I am afraid some of your statements here are incorrect. In general, the "hockey stick graph" was terminology first used to describe a report from `98 by Mann, Bradley, and Hughes (Mann, Bradley, Hughes on Penn State public access. Don't be fooled by the `94 date at the top: that's the format version for a PDF; see the References at the bottom). I think the 'hockey stick' description dates from `99 and may refer to an update of the graph. I am beyond positive all this can be found on a Google search. The complaint about tree species, not an individual tree, has to do with the use of data about the Bristlecone pine, which is native only to the US Southwest. It is an extraordinarily long-lived species and some have expressed concern that using data from a species confined to a small region (remember we are talking about global temperature) distorts conclusions. The data, which are published and have been openly available for anyone to analyze, have been analyzed without the Bristlecone. This did not substantively change the outcome.

Since 1998, the data have been analyzed by about a dozen different groups, using different methods. There have also been a few analyses which used other data sets, though how different those sets could be may be an issue: there is only so much data that has been gathered. At any rate, results are largely the same. There is no smoking gun, no radically different result. The twentieth century, and now the beginning of the twenty-first, are far and away the warmest in available historical and prehistorical data.

As far as the concerns about water, insects and fertilizer, the first two pretty well correlate with temperature. Other data are used to confirm water, lake bottom sediment being the primary. Insects infestations are usually considered prima facie evidence of warmer weather, so that does not really provide an alternate explanation. The third, well, unless you are predicating vastly different amounts of animal droppings over the centuries, I'm not sure that's an issue. We are not talking about agricultural cultivation of trees. This is out-in-the-wild stuff.

The tree ring evidence (and it is considered to have a significant margin of error) does not exist in isolation. The previously mentioned lake bottom sediments are another factor. Ice cores provide both CO2 (from gas bubbles) and temperature (from accumulation-winter and melt-summer) layers. Coral reefs are laid down in layers (analogous to tree rings). Reefs can be cored and the layers analyzed. All these methods have provided data for analysis. Supporting evidence which, as far as I know--which is limited--has not been used directly in analyses includes changes in geographic distribution of species of plants and animals. Changes in mating times, nesting times, hatching times (warmer temps can decrease the intervals as well as move mating forward), tree leafing / flowering, fruit set (same issues), time of insect hatches, agricultural yields. Again, these are correlations. Until we have a second Earth, that's what we have to work with. What is noticeable is that nothing contradicts the conclusions of global warming.

One more thing about the hockey stick. The hockey stick effect occurs because this graph is trying to look back over a very long time period.

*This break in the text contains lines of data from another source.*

(* ===== verification/ProtocolProps.v ===== *)
(** * Properties of the packet codec (src/protocol.rs)

    What the codec promises to the rest of the broker, each with a concrete instance:
    it returns on every input, it reads back what it writes, it is insensitive to how
    the bytes arrive, and its topic functions decide the relations of the standard. *)

From S2P Require Import Prelude Utf8 Errors Packets RemainingLength Topics.
From S2P Require Import Wire Codec CodecSafety CodecRoundtrip.

(** A PUBLISH at QoS 1 with the RETAIN flag, and its bytes. *)
Definition sample_publish : PublishPacket := mkPublish (str "a/b") [104; 105] 1 true (Some 7).
Definition sample_bytes : bytes := [51; 9; 0; 3; 97; 47; 98; 0; 7; 104; 105].

Lemma sample_publish_ok : publish_ok sample_publish.
Proof.
  split_and!; try done; try (vm_compute; split; congruence).
  repeat constructor.
Qed.

Lemma sample_bytes_ok : bytes_ok sample_bytes.
Proof. repeat constructor. Qed.

(** C1: whatever bytes a client sends, [decode] returns: it neither panics (no index,
    slice or sum out of range) nor loops.  When it accepts, the packet is one a client
    may send, well-formed in every field, and the number of bytes consumed is between 2
    and the length of the buffer, so that draining them is safe and makes progress. *)
Theorem decode_total buf :
  bytes_ok buf -> len buf <= isize_max ->
  (exists p n, decode buf = Ok (p, n) /\ decodable p /\ 2 <= n <= len buf) \/
  (exists e, decode buf = Err e).
Proof.
  intros Hb Hl. pose proof (decode_wp buf Hb Hl) as Hw.
  destruct (decode buf) as [[p n]|e| |]; try done; [left|right; eauto].
  destruct Hw as (? & _ & ?). eauto.
Qed.

Lemma decode_total_witness :
  (exists p n, decode sample_bytes = Ok (p, n) /\ decodable p /\ 2 <= n <= len sample_bytes) \/
  (exists e, decode sample_bytes = Err e).
Proof. apply decode_total; [exact sample_bytes_ok|by vm_compute]. Defined.

(** C7: which bytes [decode] accepts, for which packet: those that start with a frame, and
    it consumes the frame.  A frame is a first byte, any encoding of the body's length in
    at most four bytes, and a body of the standard's format; what [decode] does not look at
    is the DUP flag, the flags of the first byte but for PUBLISH and PUBACK, and four of the
    connect flags. *)
Theorem decode_accepts_exactly buf p n :
  bytes_ok buf -> len buf <= isize_max ->
  decode buf = Ok (p, n) <-> exists fr rest, buf = fr ++ rest /\ frame fr p /\ n = len fr.
Proof.
  intros Hb Hl. split.
  - intros Hd. exact (wp_ok _ _ _ _ (decode_frame_wp buf Hb Hl) Hd).
  - intros (fr & rest & -> & Hf & ->). by apply decode_of_frame.
Qed.

(** A PUBLISH with the DUP flag and a length in two bytes, and bytes behind it. *)
Definition loose_bytes : bytes := [59; 137; 0; 0; 3; 97; 47; 98; 0; 7; 104; 105; 192].

Lemma decode_accepts_exactly_witness :
  decode loose_bytes = Ok (Publish sample_publish, 12) <->
  exists fr rest, loose_bytes = fr ++ rest /\ frame fr (Publish sample_publish) /\ 12 = len fr.
Proof. apply decode_accepts_exactly; [repeat constructor|by vm_compute]. Defined.

Example decode_loose : decode loose_bytes = Ok (Publish sample_publish, 12).
Proof. reflexivity. Qed.

(** C22: when [decode] asks for more and when it gives up on the header.  [Incomplete] is for
    the proper beginnings of a frame, and nothing else; [InvalidRemainingLength] for a
    length that does not end within four bytes. *)
Theorem decode_waits_exactly buf :
  bytes_ok buf -> len buf <= isize_max ->
  (decode buf = Err Incomplete <-> unfinished buf) /\
  (decode buf = Err InvalidRemainingLength <-> endless buf).
Proof.
  intros Hb Hl. pose proof (decode_frame_wp buf Hb Hl) as Hw. split; split.
  - intros Hd. rewrite Hd in Hw. by destruct Hw as [[_ ?]|[[? _]|[]]].
  - intros Hu. by apply decode_unfinished.
  - intros Hd. rewrite Hd in Hw. by destruct Hw as [[? _]|[[_ ?]|[]]].
  - intros He. by apply decode_endless.
Qed.

Lemma decode_waits_exactly_witness :
  (decode [59; 137; 0; 0; 3; 97] = Err Incomplete <-> unfinished [59; 137; 0; 0; 3; 97]) /\
  (decode [59; 137; 0; 0; 3; 97] = Err InvalidRemainingLength <-> endless [59; 137; 0; 0; 3; 97]).
Proof. apply decode_waits_exactly; [repeat constructor|by vm_compute]. Defined.

(** C6: every packet a client may send is encoded, and [decode] reads it back from the
    front of any buffer that starts with its bytes, consuming exactly those. *)
Theorem encode_decode_roundtrip p :
  decodable p -> remaining_length p <= 268435455 ->
  exists bs, encode (E:=ProtocolError) p = Ok bs /\ forall rest, decode (bs ++ rest) = Ok (p, len bs).
Proof.
  intros Hp Hl. exists (wire p). split; [by apply encode_decodable|]. intros rest. by apply decode_wire.
Qed.

Lemma encode_decode_roundtrip_witness :
  exists bs, encode (E:=ProtocolError) (Publish sample_publish) = Ok bs /\
    forall rest, decode (bs ++ rest) = Ok (Publish sample_publish, len bs).
Proof. apply encode_decode_roundtrip; [exact sample_publish_ok|by vm_compute]. Defined.

(** An answer of [decode] other than [Incomplete] does not depend on the bytes that
    arrive later: a packet is never cut short and an error never comes too early. *)
Theorem decode_stable buf more :
  bytes_ok buf -> len buf + len more <= isize_max ->
  decode buf <> Err Incomplete -> decode (buf ++ more) = decode buf.
Proof. intros Hb Hl Hd. by destruct (decode_app buf more Hl Hb). Qed.

Lemma decode_stable_witness : decode (sample_bytes ++ [192]) = decode sample_bytes.
Proof. apply decode_stable; [exact sample_bytes_ok|by vm_compute|by vm_compute]. Defined.

(** A packet that was decoded, in whatever encoding of its length, can be encoded
    again and decodes to itself: a PUBLISH that the broker forwards is the PUBLISH it
    received. *)
Theorem decoded_reencodes buf p n :
  bytes_ok buf -> len buf <= isize_max -> decode buf = Ok (p, n) ->
  encode (E:=ProtocolError) p = Ok (wire p) /\ decode (wire p) = Ok (p, len (wire p)).
Proof.
  intros Hb Hl Hd. pose proof (decode_wp buf Hb Hl) as Hw. rewrite Hd in Hw. destruct Hw as (Hp & Hr & _).
  split; [by apply encode_decodable|]. rewrite <- (app_nil_r (wire p)) at 1. by apply decode_wire.
Qed.

Lemma decoded_reencodes_witness :
  encode (E:=ProtocolError) (Publish sample_publish) = Ok (wire (Publish sample_publish)) /\
  decode (wire (Publish sample_publish)) = Ok (Publish sample_publish, len (wire (Publish sample_publish))).
Proof. apply (decoded_reencodes sample_bytes _ 11); [exact sample_bytes_ok|by vm_compute|reflexivity]. Defined.

(** [encode] writes the MQTT 3.1.1 layout of every packet whose strings fit their
    two-byte length prefix, server packets included: the fixed header, the shortest
    Remaining Length, and a body of exactly that length. *)
Theorem encode_is_wire p :
  encodable p -> remaining_length p <= u32_max ->
  encode (E:=ProtocolError) p =
    Ok (wire_header p :: rl_digits 5 (remaining_length p) ++ wire_body p) /\
  len (wire_body p) = remaining_length p.
Proof.
  intros Hp Hl. rewrite encode_wire by done. unfold wire. by rewrite wire_body_len.
Qed.

Lemma encode_is_wire_witness :
  encode (E:=ProtocolError) (SubAck (mkSubAck 10 [0; 128])) =
    Ok (wire_header (SubAck (mkSubAck 10 [0; 128])) ::
        rl_digits 5 (remaining_length (SubAck (mkSubAck 10 [0; 128]))) ++
        wire_body (SubAck (mkSubAck 10 [0; 128]))) /\
  len (wire_body (SubAck (mkSubAck 10 [0; 128]))) = remaining_length (SubAck (mkSubAck 10 [0; 128])).
Proof. apply encode_is_wire; [exact I|by vm_compute]. Defined.

(** The Remaining Length: every value up to 268435455 is encoded in one to four
    bytes and decoded back, whatever follows. *)
Theorem remaining_length_roundtrip n rest :
  0 <= n <= 268435455 ->
  exists bs, encode_remaining_length (E:=ProtocolError) n = Ok bs /\ 1 <= len bs <= 4 /\
    decode_remaining_length (bs ++ rest) = Ok (n, len bs).
Proof.
  intros Hn. exists (rl_digits 5 n). split_and!.
  - apply encode_remaining_length_eq. unfold u32_max. lia.
  - pose proof (rl_digits_len 5 n). lia.
  - change 5%nat with (4 + 1)%nat. rewrite rl_digits_enough by (change (128 ^ Z.of_nat 4) with 268435456; lia).
    pose proof (rl_digits_len 4 n). lia.
  - by apply decode_encode_remaining_length.
Qed.

Lemma remaining_length_roundtrip_witness :
  exists bs, encode_remaining_length (E:=ProtocolError) 268435455 = Ok bs /\ 1 <= len bs <= 4 /\
    decode_remaining_length (bs ++ [1; 2]) = Ok (268435455, len bs).
Proof. apply remaining_length_roundtrip. lia. Defined.

(** C34: on any bytes the decoder of the Remaining Length reads at most four of them,
    overflows nothing and gives a value below 2^28, or rejects; it asks for more only
    when the buffer has fewer than four bytes. *)
Theorem remaining_length_bounds buf :
  bytes_ok buf ->
  match decode_remaining_length buf with
  | Ok (v, n) => 0 <= v <= 268435455 /\ 1 <= n <= 4 /\ n <= len buf
  | Err e => e = Incomplete /\ len buf < 4 \/ e = InvalidRemainingLength /\ 4 <= len buf
  | Panic | Diverge => False
  end.
Proof.
  intros Hb. pose proof (decode_remaining_length_wp buf Hb) as Hw.
  destruct (decode_remaining_length buf) as [[v n]|e| |]; try done.
  - destruct Hw as (bs & rest & -> & Hv & -> & Hl). pose proof (rl_value_max _ _ Hv Hl).
    apply rl_value_range in Hv as [_ ?]. split_and!; try lia. len_lia.
  - destruct Hw as [(-> & _ & ?)|(-> & bs & rest & -> & _ & Hl)]; [by left|right]. split; [done|len_lia].
Qed.

Lemma remaining_length_bounds_witness :
  match decode_remaining_length [255; 255; 255; 255; 1] with
  | Ok (v, n) => 0 <= v <= 268435455 /\ 1 <= n <= 4 /\ n <= len [255; 255; 255; 255; 1]
  | Err e => e = Incomplete /\ len [255; 255; 255; 255; 1] < 4 \/
             e = InvalidRemainingLength /\ 4 <= len [255; 255; 255; 255; 1]
  | Panic | Diverge => False
  end.
Proof. apply remaining_length_bounds. repeat constructor. Defined.

(** C24: a topic filter is accepted exactly when it is a well-formed filter of section
    4.7: not empty, every level plain or "+", "#" only as the last level; and a rejected
    one gives a [MalformedPayload]. *)
Theorem validate_topic_filter_iff f :
  (validate_topic_filter f = Ok tt <-> f <> [] /\ filter_levels_ok (split SLASH f)) /\
  (validate_topic_filter f = Ok tt \/ exists s, validate_topic_filter f = Err (MalformedPayload s)).
Proof.
  split; [apply validate_topic_filter_ok|]. pose proof (validate_topic_filter_wp f) as Hw.
  destruct (validate_topic_filter f) as [[]|e| |]; try done; [by left|right].
  destruct Hw as (s & -> & _). eauto.
Qed.

(** C23: [topic_matches_filter] decides the matching relation of section 4.7.1, for every
    topic and every filter: "+" is any one level, "#" the parent level and all below
    it, another level is itself. *)
Theorem topic_matches_filter_iff t f :
  topic_matches_filter t f = true <-> levels_match (split SLASH t) (split SLASH f).
Proof. apply topic_matches_filter_spec. Qed.

(** A filter without wildcard characters matches exactly the topic it names: the
    broker's lookup by key and the matching predicate agree. *)
Theorem exact_filter_matches_itself t f :
  is_wildcard_filter f = false -> topic_matches_filter t f = true <-> t = f.
Proof. apply topic_matches_exact. Qed.

Lemma exact_filter_matches_itself_witness :
  topic_matches_filter (str "a/b") (str "a/b") = true <-> str "a/b" = str "a/b".
Proof. apply exact_filter_matches_itself. reflexivity. Defined.

(** A string field is accepted only if its bytes are the UTF-8 encoding of Unicode
    scalar values (no surrogates, no overlong forms), and it is kept byte for byte. *)
Theorem from_utf8_scalars s r :
  from_utf8 s = Some r <->
  r = s /\ exists cs, Forall (fun c => scalar_ok c = true) cs /\ s = utf8_encode cs.
Proof. by rewrite from_utf8_Some, valid_utf8_spec. Qed.

(** [encode_utf8_string] never writes a field whose prefix disagrees with its
    length: a string of more than 65535 bytes is cut to its first 65535 bytes, a shorter
    one is written whole. *)
Theorem encode_utf8_string_fits s out :
  exists field, encode_utf8_string (E:=ProtocolError) s out = Ok (out ++ u16_to_be_bytes (len field) ++ field) /\
    len field <= 65535 /\ field `prefix_of` s /\ (len s <= 65535 -> field = s).
Proof.
  destruct (Z.leb_spec (len s) 65535) as [Hs|Hs].
  - exists s. rewrite encode_utf8_string_eq by done. by split_and!.
  - exists (take (Z.to_nat 65535) s).
    assert (Hl : len (take (Z.to_nat 65535) s) = 65535) by (unfold len in *; rewrite length_take; lia).
    rewrite encode_utf8_string_long, Hl by done. split_and!; [done|done| |lia].
    exists (drop (Z.to_nat 65535) s). by rewrite take_drop.
Qed.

If one were to take the graph and make it much, much longer, giving more horizontal space to each year (or perhaps even just each decade) the extreme appearance of the rise on the right (the most recent time periods) would not appear as steep. It would, however, rise just as much in comparison to the average and to previous temperatures. This is a page NOAA: 2014 has global warming stopped first posted by NOAA (National Oceanic and Atmospheric Administration) in 2014, when we had seen relatively little temperature rise between 1998 and 2012. The page was updated in 2015 (We are starting to see warming) and again this year (We are warming as fast as in the later twentieth). The graph on here is the same as the last part of the hockey stick graph. It represents the period from 1880 to present; the time for which we have measured temperatures. It does not look as extreme because it covers a much shorter time period. There is no doubt, however, which way it is headed. It is long enough in duration to show some of those natural cycles people wish to consider. The overall warming trend runs right over the top. It overwhelms the natural cycles.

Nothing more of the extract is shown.